There seemed to be nothing more to say. Ben nodded in the direction of the yard. “My bike…?”
“I will have it taken to the hotel I have booked for your recuperation.”
Ben put his good hand on Nikolas’s arm. “I—”
“Don’t.” It was too dark in the hallway to see his expression, but Nikolas’s tone said it all. Ben pulled away and limped on his own to the vehicle waiting to drive him to the private clinic—only the best for the department’s personnel, after all.
CHAPTER TEN
Suicide rates double at Christmas. Alone in his gorgeous suite of rooms all through the holiday, knee elevated, finger aching, bruises healing, Ben understood why. He started to have unlikely memories of Christmas as a kid—snow and red train sets, special food, and aunties getting drunk. He couldn’t for the life of him say whether he was remembering his own life or a movie he’d once seen. The hotel had a pool and a gym, sauna and steam room; and he spent most days swimming endless laps, and then sweating out his misery with almost unbearable heat. In a few days, he was running again, only short distances on the flat London streets, but it was good to feel the pain of stiff muscles working once more. As his bad leg hit the pavement, he repeated the encouraging words written above the gym at Sandhurst: Pain Is Our Pleasure, Agony Our Dream. What a sad fuck, he mused, living his subsequent life to such a harsh truth.

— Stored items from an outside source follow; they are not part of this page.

(*| runtime/lib.rs 539-557 SandboxCapability::as_str *)
Definition as_str (c : SandboxCapability) : string :=
  match c with
  | FilesystemRead => "filesystem.read"
  | FilesystemWrite => "filesystem.write"
  | Network => "network"
  | ProcessSpawn => "process.spawn"
  | MaximumPids => "limit.pids"
  | CpuTime => "limit.cpu_time"
  | CapWallTime => "limit.wall_time"
  | CapIdleTime => "limit.idle_time"
  | Memory => "limit.memory"
  | OutputBytes => "limit.output_bytes"
  | OpenFiles => "limit.open_files"
  | EnvironmentVariables => "environment.variables"
  | SyscallProfile => "syscall.profile"
  | UserGroupIdentity => "identity.user_group"
  | DeviceAccess => "device.access"
  end.

#[export] Instance SandboxCapability_eq_dec : EqDecision SandboxCapability.
Proof. solve_decision. Defined.

#[export] Instance as_str_inj : Inj (=) (=) as_str.
Proof. by intros [] []. Qed.

Definition all_capabilities : list SandboxCapability :=
  [FilesystemRead; FilesystemWrite; Network; ProcessSpawn; MaximumPids; CpuTime;
   CapWallTime; CapIdleTime; Memory; OutputBytes; OpenFiles; EnvironmentVariables;
   SyscallProfile; UserGroupIdentity; DeviceAccess].

#[export] Program Instance SandboxCapability_finite : finite.Finite SandboxCapability :=
  {| finite.enum := all_capabilities |}.
Next Obligation. by apply (bool_decide_unpack (NoDup all_capabilities)); vm_compute. Qed.
Next Obligation. intros c. by apply (bool_decide_unpack (c ∈ all_capabilities)); destruct c. Qed.

(*| runtime/policy.rs 168-171 NetworkDestination *)
Record NetworkDestination := mk_NetworkDestination { host : string; port : Z }.
#[export] Instance NetworkDestination_eq_dec : EqDecision NetworkDestination.
Proof. solve_decision. Defined.

(*| runtime/policy.rs 223-223 InvalidNetworkDestination *)
Inductive InvalidNetworkDestinationError := InvalidNetworkDestination.

(*| runtime/policy.rs 201-208 NetworkDestination::new *)
Definition NetworkDestination_new (host : string) (port : Z) :
    result InvalidNetworkDestinationError NetworkDestination :=
  if str_is_empty host || str_any (λ c, bool_decide (c = "*"%char)) host || (port =? 0)%Z
  then Err InvalidNetworkDestination
  else Ok (mk_NetworkDestination host port).

(*| runtime/lib.rs 563-566 RequestedCapabilities *)
Record RequestedCapabilities := mk_RequestedCapabilities {
  capabilities : gset SandboxCapability;
  network_destination : option NetworkDestination
}.

(*| runtime/lib.rs 583-588 RequestedCapabilities::new *)
Definition RequestedCapabilities_new (cs : list SandboxCapability) :
    RequestedCapabilities := mk_RequestedCapabilities (list_to_set cs) None.

(*| runtime/lib.rs 591-594 RequestedCapabilities::with_network_destination *)
Definition with_network_destination (r : RequestedCapabilities)
    (d : NetworkDestination) : RequestedCapabilities :=
  mk_RequestedCapabilities (capabilities r) (Some d).

(*| runtime/lib.rs 597-599 RequestedCapabilities::contains *)
Definition requests (r : RequestedCapabilities) (c : SandboxCapability) : bool :=
  bool_decide (c ∈ capabilities r).

(*| runtime/lib.rs 610-610 PolicyCapabilities *)
Definition PolicyCapabilities : Type := gset SandboxCapability.

(** [set.difference(..)] or [set.iter()] collected and sorted by name. *)
Definition sorted_names (s : gset SandboxCapability) : list SandboxCapability :=
  sort_by_key as_str (elements s).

On New Year’s Eve, his phone buzzed. He was tempted to answer it and say fuck off, but that meant he had to answer it first.
“Ben?”
Ben frowned, momentarily distracted, so instead of his planned greeting, he asked hesitantly, “Sir?”
“Yes, it’s me. How are you, Ben?”
“I’m good. What’s…? Are you…?”
“I’m inviting you down for the New Year, Ben. Philipa would love to see you. There will be quite a good shooting party tomorrow if you can make it by lunchtime, Ben.”
“Err…”
“Ben?”
“Yeah?”
“Please come.”
The phone was clicked off.
In two minutes, Ben went from being self-indulgent and theatrically miserable to the hard professional he actually was—the man who had thrived in Special Forces and then been personally headhunted for the department. His guns and other equipment were in the armoury at work. It was two hours to Nikolas’s house, even on the bike. He could be there tonight.
Ben!
“You’d have to put a gun to my head, first, I abhor nicknames…”
Nikolas couldn’t have made it any clearer that something bad was happening—something he couldn’t call the department for. Ben felt a surge of emotion, primal and very, very good, wash through his body. He was back in the game.